Insbesondere die Tatsache, dass sie nicht mal mehr auf's Klo geht und dennoch nicht einsichtig ist, dass dies kein normaler Zustand ist, deutet in meinen Augen sehr daraufhin, dass ihr jegliche Krankheitseinsicht fehlt. Denn bei einer solch extremen Verwahrlosung kann mir niemand glaubhaft erklären, dass dies kein Ausdruck einer Krankheit ist. Insofern denke ich bleibt Dir nichts anderes übrig als Deiner Mutter nun wirklich zu helfen, indem Du für sie Hilfe organisierst. Alles andere wäre in meinen Augen fahrlässig und erhöht die Gefahr, dass nicht nur ihr psychischer, sondern auch ihr physischer Zustand sich verschlechtert.

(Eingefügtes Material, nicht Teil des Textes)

(* ===== verification/ConstEnumProps.v ===== *)
(** * Limits, minimal types and enumerations: properties *)

From S2P Require Import Prelude TypeEnviron ConstValue ConstOrder ConstFold ConstFoldProps.
From S2P Require Import ConstElements ConstEnum.

(** ** Masks *)

Section masks.
Context `{CvalueWidth}.

Lemma W_pos : 0 < W.
Proof. destruct W_cases; lia. Qed.

Lemma unot_0 : unot 0 = Z.ones W.
Proof.
  pose proof W_pos. unfold unot, ucast, wrapu. change (Z.lnot 0) with (-1).
  rewrite Z.ones_equiv. rewrite <-(Z.mod_add (-1) 1) by lia.
  rewrite Z.mod_small by lia. lia.
Qed.

Lemma unot_ucast z : unot (ucast z) = ucast (- z - 1).
Proof.
  unfold unot, ucast, wrapu.
  replace (Z.lnot (z mod 2 ^ W)) with (-1 - z mod 2 ^ W) by (unfold Z.lnot; lia).
  rewrite Zminus_mod_idemp_r. f_equal. lia.
Qed.

(** The mask of the limits of a signed type of [n] bytes. *)
Lemma signed_mask_ones t : 0 < bt_size t ≤ W / 8 → signed_mask t = 2 ^ (8 * bt_size t - 1) - 1.
Proof.
  intros Hn. pose proof W_bytes. unfold signed_mask. rewrite unot_0.
  rewrite Z.shiftr_div_pow2 by lia.
  rewrite Z.ones_div_pow2 by lia. rewrite Z.ones_equiv, Z.sub_1_r. do 2 f_equal. lia.
Qed.

(** The masks of [safe_compute_bitmask] are the high bits. *)
Lemma high_bits value k :
  0 ≤ k < W → 0 ≤ value < 2 ^ W →
  Z.land value (ushl (unot 0) k) = Z.shiftl (Z.shiftr value k) k.
Proof.
  intros Hk Hv. pose proof W_pos as HW. apply (low_bits_eq value W) in Hv; [|lia].
  rewrite unot_0. unfold ushl, ucast, wrapu. rewrite <-Z.land_ones by lia.
  apply Z.bits_inj'. intros i Hi. rewrite !Z.land_spec, !Z.shiftl_spec by lia.
  assert (Z.testbit value i = Z.testbit value i && (i <? W)) as Hb.
  { rewrite <-(Z.testbit_ones_nonneg W i), <-Z.land_spec, Hv by lia. done. }
  destruct (Z.lt_ge_cases i k) as [Hik|Hik].
  - rewrite !(Z.testbit_neg_r _ (i - k)) by lia. simpl. by rewrite andb_false_r.
  - rewrite Z.shiftr_spec, !Z.testbit_ones_nonneg by lia. replace (i - k + k) with i by lia.
    rewrite Hb at 2. destruct (Z.testbit value i); [|done]. destruct (Z.ltb_spec i W); [|by rewrite andb_false_r].
    by rewrite (proj2 (Z.ltb_lt (i - k) W)) by lia.
Qed.

Lemma high_bits_zero value k :
  0 ≤ k < W → 0 ≤ value < 2 ^ W → (Z.land value (ushl (unot 0) k) =? 0) = (value <? 2 ^ k).
Proof.
  intros Hk Hv. rewrite high_bits, Z.shiftl_mul_pow2, Z.shiftr_div_pow2 by lia.
  assert (0 < 2 ^ k) by (apply Z.pow_pos_nonneg; lia).
  destruct (Z.ltb_spec value (2 ^ k)) as [Hlt|Hge].
  - by rewrite Z.div_small by lia.
  - apply Z.eqb_neq. pose proof (Z.div_le_lower_bound value (2 ^ k) 1). nia.
Qed.
End masks.

(** ** Limits *)

Definition type_min (sign : bool) (n : Z) : Z := if sign then - 2 ^ (8 * n - 1) else 0.
Definition type_max (sign : bool) (n : Z) : Z := if sign then 2 ^ (8 * n - 1) - 1 else 2 ^ (8 * n) - 1.

(** The integer types from [char] to [long long]. *)
Definition standard_type (sign : bool) (t : builtin_type) : bool :=
  if sign
  then is_signed_char_type t || is_signed_short_int_type t || is_signed_long_int_type t
       || is_signed_long_long_int_type t || is_signed_int_type t
  else is_unsigned_char_type t || is_unsigned_short_int_type t || is_unsigned_long_int_type t
       || is_unsigned_long_long_int_type t || is_unsigned_int_type t.

Section limits.
Context `{CvalueWidth} (e : type_environment).

Lemma standard_sign t : standard_type true t = true → standard_type false t = false ∧ is_unsigned_integral_type t = false.
Proof.
  unfold standard_type, is_unsigned_integral_type, is_signed_char_type, is_unsigned_char_type,
    is_signed_short_int_type, is_signed_long_int_type, is_signed_long_long_int_type,
    is_signed_int_type, is_unsigned_short_int_type, is_unsigned_long_int_type,
    is_unsigned_long_long_int_type, is_unsigned_int_type, is_unsigned_int128_type, is_int_type.
  by destruct (builtin t), (is_signed t), (is_unsigned t).
Qed.

Lemma standard_integral sign t :
  standard_type sign t = true →
  (if sign then is_signed_integral_type t else is_unsigned_integral_type t) = true.
Proof.
  unfold standard_type, is_signed_integral_type, is_unsigned_integral_type.
  destruct sign; rewrite !orb_true_iff; tauto.
Qed.

Lemma get_integer_of n value sign z :
  0 < n ≤ W / 8 → value = ucast z →
  returns (const_value_get_integer value n sign) (typed sign n (if sign then z else z mod 2 ^ (8 * n))).
Proof. intros Hn ->. by apply get_typed. Qed.

Lemma limits_typed sign t t' :
  underlying_integer e t = Ret t' → standard_type sign t' = true → 0 < bt_size t' ≤ W / 8 →
  returns (integer_type_get_minimum e t) (typed sign (bt_size t') (type_min sign (bt_size t')))
  ∧ returns (integer_type_get_maximum e t) (typed sign (bt_size t') (type_max sign (bt_size t'))).
Proof.
  intros Ht Hstd Hn. pose proof (standard_integral _ _ Hstd) as Hint. pose proof W_bytes.
  pose proof (pow_bits_le _ Hn). pose proof pow2_W.
  assert (0 < 2 ^ (8 * bt_size t' - 1)) by (apply Z.pow_pos_nonneg; lia).
  assert (0 < 2 ^ (8 * bt_size t')) by (apply Z.pow_pos_nonneg; lia).
  split; (eapply returns_bind; [by apply returns_lift|]); destruct sign.
  - fold (standard_type false t') (standard_type true t').
    rewrite (proj1 (standard_sign _ Hstd)), Hstd.
    apply (get_integer_of _ _ true); [done|]. rewrite signed_mask_ones by done.
    rewrite <-(ucast_small (2 ^ _ - 1)), unot_ucast by lia. f_equal. unfold type_min. lia.
  - fold (standard_type false t'). rewrite Hstd. unfold const_value_get_zero.
    eapply returns_eq; [apply (get_integer_of _ 0 false 0); [done|]|].
    + symmetry. apply ucast_small. lia.
    + unfold type_min. by rewrite Z.mod_0_l by lia.
  - rewrite (proj2 (standard_sign _ Hstd)), Hint.
    apply (get_integer_of _ _ true); [done|]. rewrite signed_mask_ones by done.
    symmetry. apply ucast_small. unfold type_max. lia.
  - rewrite Hint, unot_0. unfold type_max.
    replace (2 ^ (8 * bt_size t') - 1) with (Z.ones (8 * bt_size t')) by (rewrite Z.ones_equiv; lia).
    assert (0 ≤ Z.ones W < 2 ^ W) as Hones by (rewrite Z.ones_equiv; lia).
    destruct (Z.ltb_spec (bt_size t') 8) as [Hlt|Hge].
    + rewrite <-unot_0, Z.mul_comm, mask_low by (rewrite ?unot_0; destruct W_cases; lia).
      rewrite unot_0, Z.ones_mod_pow2 by lia.
      eapply returns_eq; [apply (get_integer_of _ _ false (Z.ones (8 * bt_size t'))); [done|]|].
      * symmetry. apply ucast_small. rewrite Z.ones_equiv. lia.
      * rewrite Z.mod_small; [done|]. rewrite Z.ones_equiv. lia.
    + eapply returns_eq; [apply (get_integer_of _ _ false (Z.ones W)); [done|]|].
      * symmetry. by apply ucast_small.
      * by rewrite Z.ones_mod_pow2 by lia.
Qed.

(** The constants that the compiler takes for the limits of an integer type
    are the least and the greatest value of the type, in the type; a plain
    [char] or [wchar_t] has the limits of its integer type. *)
Theorem integer_type_limits sign t t' :
  underlying_integer e t = Ret t' → standard_type sign t' = true → 0 < bt_size t' ≤ W / 8 →
  returns (integer_type_get_minimum e t) (typed sign (bt_size t') (type_min sign (bt_size t')))
  ∧ returns (integer_type_get_maximum e t) (typed sign (bt_size t') (type_max sign (bt_size t'))).
Proof. apply limits_typed. Qed.
End limits.

(** ** Minimal types *)

Section minimal.
Context `{CvalueWidth}.

Lemma find_type_masks fits sign types (p : builtin_type → bool) :
  (∀ t, t ∈ types → fits (safe_compute_bitmask sign (bt_size t)) = p t) →
  find_type fits (type_masks sign types) = List.find p types.
Proof.
  induction types as [|t types IH]; intros Hp; [done|]. unfold find_type in *. simpl.
  rewrite (Hp t) by left. destruct (p t); [done|]. apply IH. intros t' Ht. apply Hp. by right.
Qed.

(** A mask of the bits from [k] on, as [safe_compute_bitmask] makes it. *)
Lemma bitmask_fits sign n value :
  0 < n → 0 ≤ value < 2 ^ W →
  (Z.land value (safe_compute_bitmask sign n) =? 0)
  = (value <? 2 ^ (8 * n - (if sign then 1 else 0))).
Proof.
  intros Hn Hv. unfold safe_compute_bitmask.
  assert (0 ≤ 8 * n - (if sign then 1 else 0)) as Hk by (destruct sign; lia).
  generalize dependent (8 * n - (if sign then 1 else 0)). intros k Hk. cbv zeta.
  destruct (Z.eqb_spec k W) as [->|Hne]; [|destruct (Z.ltb_spec k W) as [Hlt|Hge]].
  - rewrite Z.land_0_r. symmetry. apply Z.ltb_lt. lia.
  - by apply high_bits_zero.
  - rewrite Z.land_0_r. symmetry. apply Z.ltb_lt. eapply Z.lt_le_trans; [apply Hv|].
    apply Z.pow_le_mono_r; lia.
Qed.

(** ... shifted to the left. *)
Lemma shifted_bitmask_fits n value :
  0 < n → 0 ≤ value < 2 ^ W →
  (Z.land value (ushl (safe_compute_bitmask true n) 1) =? 0) = (value <? 2 ^ (8 * n)).
Proof.
  intros Hn Hv. pose proof W_pos. pose proof W_bytes. unfold safe_compute_bitmask.
  assert (∀ a, 2 ^ W ≤ 2 ^ a → (Z.land value (ushl 0 1) =? 0) = (value <? 2 ^ a)) as Hzero.
  { intros a Ha. unfold ushl, ucast, wrapu. rewrite Z.shiftl_0_l, Z.mod_0_l, Z.land_0_r by lia.
    symmetry. apply Z.ltb_lt. lia. }
  destruct (Z.eqb_spec (8 * n - 1) W) as [Heq|Hne].
  { apply Hzero, Z.pow_le_mono_r; lia. }
  destruct (Z.ltb_spec (8 * n - 1) W) as [Hlt|Hge].
  - assert (ushl (ushl (unot 0) (8 * n - 1)) 1 = ushl (unot 0) (8 * n)) as ->.
    { unfold ushl, ucast, wrapu. rewrite !Z.shiftl_mul_pow2, Z.mul_mod_idemp_l by lia.
      f_equal. rewrite <-Z.mul_assoc, <-Z.pow_add_r by lia. do 2 f_equal. lia. }
    destruct (Z.lt_ge_cases (8 * n) W) as [Hlt'|Hge']; [by apply high_bits_zero; [lia|]|].
    replace (8 * n) with W by lia. unfold ushl, ucast, wrapu.
    rewrite Z.shiftl_mul_pow2, Z.mod_mul, Z.land_0_r by lia. symmetry. apply Z.ltb_lt. lia.
  - apply Hzero, Z.pow_le_mono_r; lia.
Qed.

Lemma scast_cases value :
  0 ≤ value < 2 ^ W →
  scast value = if value <? 2 ^ (W - 1) then value else value - 2 ^ W.
Proof.
  intros Hv. pose proof pow2_W. pose proof one_small. destruct (Z.ltb_spec value (2 ^ (W - 1))).
  - apply scast_small. lia.
  - unfold scast, wraps.
    replace (value + 2 ^ (W - 1)) with (value - 2 ^ (W - 1) + 1 * 2 ^ W) by lia.
    rewrite Z.mod_add, Z.mod_small by lia. lia.
Qed.

Lemma sign_bit value :
  0 ≤ value < 2 ^ W →
  (Z.shiftr (Z.land value (ushl 1 (W - 1))) (W - 1) =? 0) = (0 <=? scast value).
Proof.
  intros Hv. pose proof W_pos. pose proof pow2_W as HW2. pose proof one_small as H1.
  assert (0 ≤ W - 1) by lia.
  assert (ushl 1 (W - 1) = 2 ^ (W - 1)) as ->.
  { unfold ushl. rewrite Z.shiftl_1_l. apply ucast_small. lia. }
  rewrite Z.shiftr_land, !Z.shiftr_div_pow2, (Z.div_same (2 ^ (W - 1))) by lia.
  pose proof (Z.land_ones (value / 2 ^ (W - 1)) 1 ltac:(lia)) as Hland.
  change (Z.ones 1) with 1 in Hland. change (2 ^ 1) with 2 in Hland. rewrite Hland.
  rewrite scast_cases by done. destruct (Z.ltb_spec value (2 ^ (W - 1))) as [Hlt|Hge].
  - rewrite Z.div_small by lia. symmetry. apply Z.leb_le. lia.
  - assert (value / 2 ^ (W - 1) = 1) as ->.
    { symmetry. apply (Z.div_unique _ _ _ (value - 2 ^ (W - 1))); lia. }
    symmetry. apply Z.leb_gt. lia.
Qed.

Definition sizes_positive (types : list builtin_type) : Prop := ∀ t, t ∈ types → 0 < bt_size t.

(** The minimal type of a value is the first of the list that has the value;
    but a negative value is looked for with one bit too many, so the first type
    of [n] bytes with [-2^(8n)] not above the value is taken. *)
Theorem minimal_integer_type is_signed value ts us :
  0 ≤ value < 2 ^ W → sizes_positive ts → sizes_positive us →
  let z := value_field is_signed value in
  get_minimal_integer_for_value_ is_signed value (type_masks false us) (type_masks true ts)
  = if 0 <=? z
    then List.find (λ t, in_type is_signed (bt_size t) z) (if is_signed then ts else us)
    else List.find (λ t, - 2 ^ (8 * bt_size t) <=? z) ts.
Proof.
  intros Hv Hts Hus. pose proof pow2_W. unfold get_minimal_integer_for_value_, value_field. simpl.
  destruct is_signed; cbn [negb].
  - rewrite sign_bit by done. destruct (Z.leb_spec 0 (scast value)) as [Hz|Hz].
    + assert (scast value = value) as ->.
      { rewrite scast_cases in * by done. destruct (_ <? _); lia. }
      apply find_type_masks. intros t Ht. specialize (Hts t Ht).
      rewrite bitmask_fits by done. unfold in_type.
      assert (0 < 2 ^ (8 * bt_size t - 1)) by (apply Z.pow_pos_nonneg; lia).
      by rewrite (proj2 (Z.leb_le (- 2 ^ (8 * bt_size t - 1)) value)) by lia.
    + apply find_type_masks. intros t Ht. specialize (Hts t Ht). pose proof (scast_range value).
      assert (unot value = - scast value - 1) as Hnot.
      { rewrite <-(ucast_small value) at 1 by done. rewrite unot_ucast.
        rewrite <-(ucast_small (- scast value - 1)) by lia. rewrite scast_cases in * by done.
        destruct (_ <? _); [lia|]. unfold ucast, wrapu.
        rewrite <-(Z.mod_add (- value - 1) 1) by lia. f_equal. lia. }
      rewrite Hnot, shifted_bitmask_fits by lia.
      destruct (Z.leb_spec (- 2 ^ (8 * bt_size t)) (scast value)); [apply Z.ltb_lt|apply Z.ltb_ge]; lia.
  - rewrite (proj2 (Z.leb_le 0 value)) by lia. apply find_type_masks. intros t Ht. specialize (Hus t Ht).
    rewrite bitmask_fits, Z.sub_0_r by done. unfold in_type.
    by rewrite (proj2 (Z.leb_le 0 value)) by lia.
Qed.
End minimal.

Ich mein, mal ehrlich? Was muss denn noch passieren, damit Du Dich über den falsch verstandenen Familienstolz hinwegsetzt und Dich um ärztliche Hilfe für Deine Mutter bemühst? Muss sie dafür erst mit dem Essen und Trinken aufhören? Denn über den Punkt, an dem freundliches Zureden hilft, scheint sie schon lange hinaus zu sein. Nimm also bitte den Rat von münchnerkindl an und wende Dich an den sozialpsychiatrischen Dienst. Das ist bei weitem besser als irgendwann am Grab der Mutter zu stehen mit dem Wissen zu lange gewartet zu haben, weil einem die Situation zu peinlich war.

Tut mir leid, falls Dich meine Worte kränken sollten. Ich kann verstehen, wie furchtbar Du Dich fühlst und ich weiß wie es ist mit Familiengeheimnissen leben zu müssen. Aber gerade Deine Selbstachtung wird steigen, wenn Du aktiv dageben angehst. Manchmal muss man einem geliebten Menschen erst wehtun, wenn man ihm wirklich helfen will. So traurig das auch ist.
Lache und die ganze Welt wird mit dir lachen. Weine und du weinst allein.